Students interviewed at Stockton said they have taken the 20-credit option at least some semesters. They suggested offering more sections of a course so they don’t get locked out of required classes, and requiring students to meet with preceptors who can help them plan their schedules and take the right courses.

Ramy Iskandar, 21, of Absecon said it will take him five years to graduate from Stockton because he transferred in from another college then took eight credits of courses that didn’t apply toward his finance major. He also works full time and can’t manage 20 credits.

“They should find a way to force students to meet with a preceptor right away rather than waiting until they’re in trouble,” he said.

Pruitt said students should be prepared to take on more responsibility for their educations, even if it means attending a less expensive college, and learning to ask for help.

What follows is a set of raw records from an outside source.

(* ===== verification/AdminAuthProps.v ===== *)
(** * Who gets into the management interface

    Password sign-in and its lockout, sessions, CSRF and permissions, and single
    sign-on. *)

From stdpp Require Import base gmap strings list.
From Stdlib Require Import ZArith Lia.
From S2P Require Import Prelude GoStrings GoStringsFacts StoreModels MessageStore Directory DirectoryProps Policy Password.
From S2P Require Import AdminStore AdminStoreProps AdminAuth.

Open Scope Z_scope.

(** ** Users *)

Lemma Users_GetByUsername_Ok io name db u :
  Users_GetByUsername io name db = Ok u -> u_Username u = name /\ exists k, admin_users db !! k = Some u.
Proof.
  unfold Users_GetByUsername. destruct io; [done|]. destruct (find_row _ _) as [x|] eqn:Hf; [|done]. intros [= <-].
  apply find_row_Some in Hf as [Hu Hk]. by bools.
Qed.

(** Usernames are unique, so the lookup finds the user that has it. *)
Lemma Users_GetByUsername_known db k u :
  admin_ok db -> admin_users db !! k = Some u -> Users_GetByUsername None (u_Username u) db = Ok u.
Proof.
  intros Hdb Hk. unfold Users_GetByUsername. destruct (find_row _ _) as [x|] eqn:Hf.
  - apply find_row_Some in Hf as [Hu (k' & Hk')]. bools.
    pose proof (to_unique _ _ _ _ (ao_users _ Hdb) _ _ _ _ Hk' Hk Hu). by simplify_eq.
  - pose proof (find_row_None _ _ _ _ Hf Hk) as Hn. simpl in Hn. by bools.
Qed.

Lemma user_id db k u : admin_ok db -> admin_users db !! k = Some u -> u_ID u = k.
Proof. intros Hdb. apply (to_id _ _ _ _ (ao_users _ Hdb)). Qed.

“We all have to make choices in life,” he said. “We should be teaching students how to make informed choices.”

Atlantic Cape Community College began its Student Success Initiative as part of its strategic plan three years ago. The college will target its $9 million share of new higher education bonds to build a new Student Career and Success Center that will focus on career planning and counseling to keep students on track toward a goal.

“We will mandate that students set a career goal at the end of their first semester,” Atlantic Cape President Peter Mora said.

The report recommends making it easier for students to transfer credits. Atlantic Cape has an agreement with Stockton that allows students who start at the county college but transfer to Stockton before getting a degree to still get their associate degree when they earn enough credits at Stockton. Similar agreements with Rowan and Rutgers are planned.

One stumbling block is the high rate of remediation among college students, especially at community colleges, and what is seen as a growing gap in college readiness among high school graduates. Gee said the higher education and public school systems must be partners in creating a seamless education process.

Atlantic Cape has a six-year $270,000 per year federal GEAR UP grant to help high school and middle school students prepare for college, and offers dual enrollment that allows high school students to earn college credits for courses taken at their high schools or at the college.

The college is also piloting an accelerated program to help students finish their remedial work more quickly.

“We are very, very serious about this,” Mora said. “This involves everyone on campus.”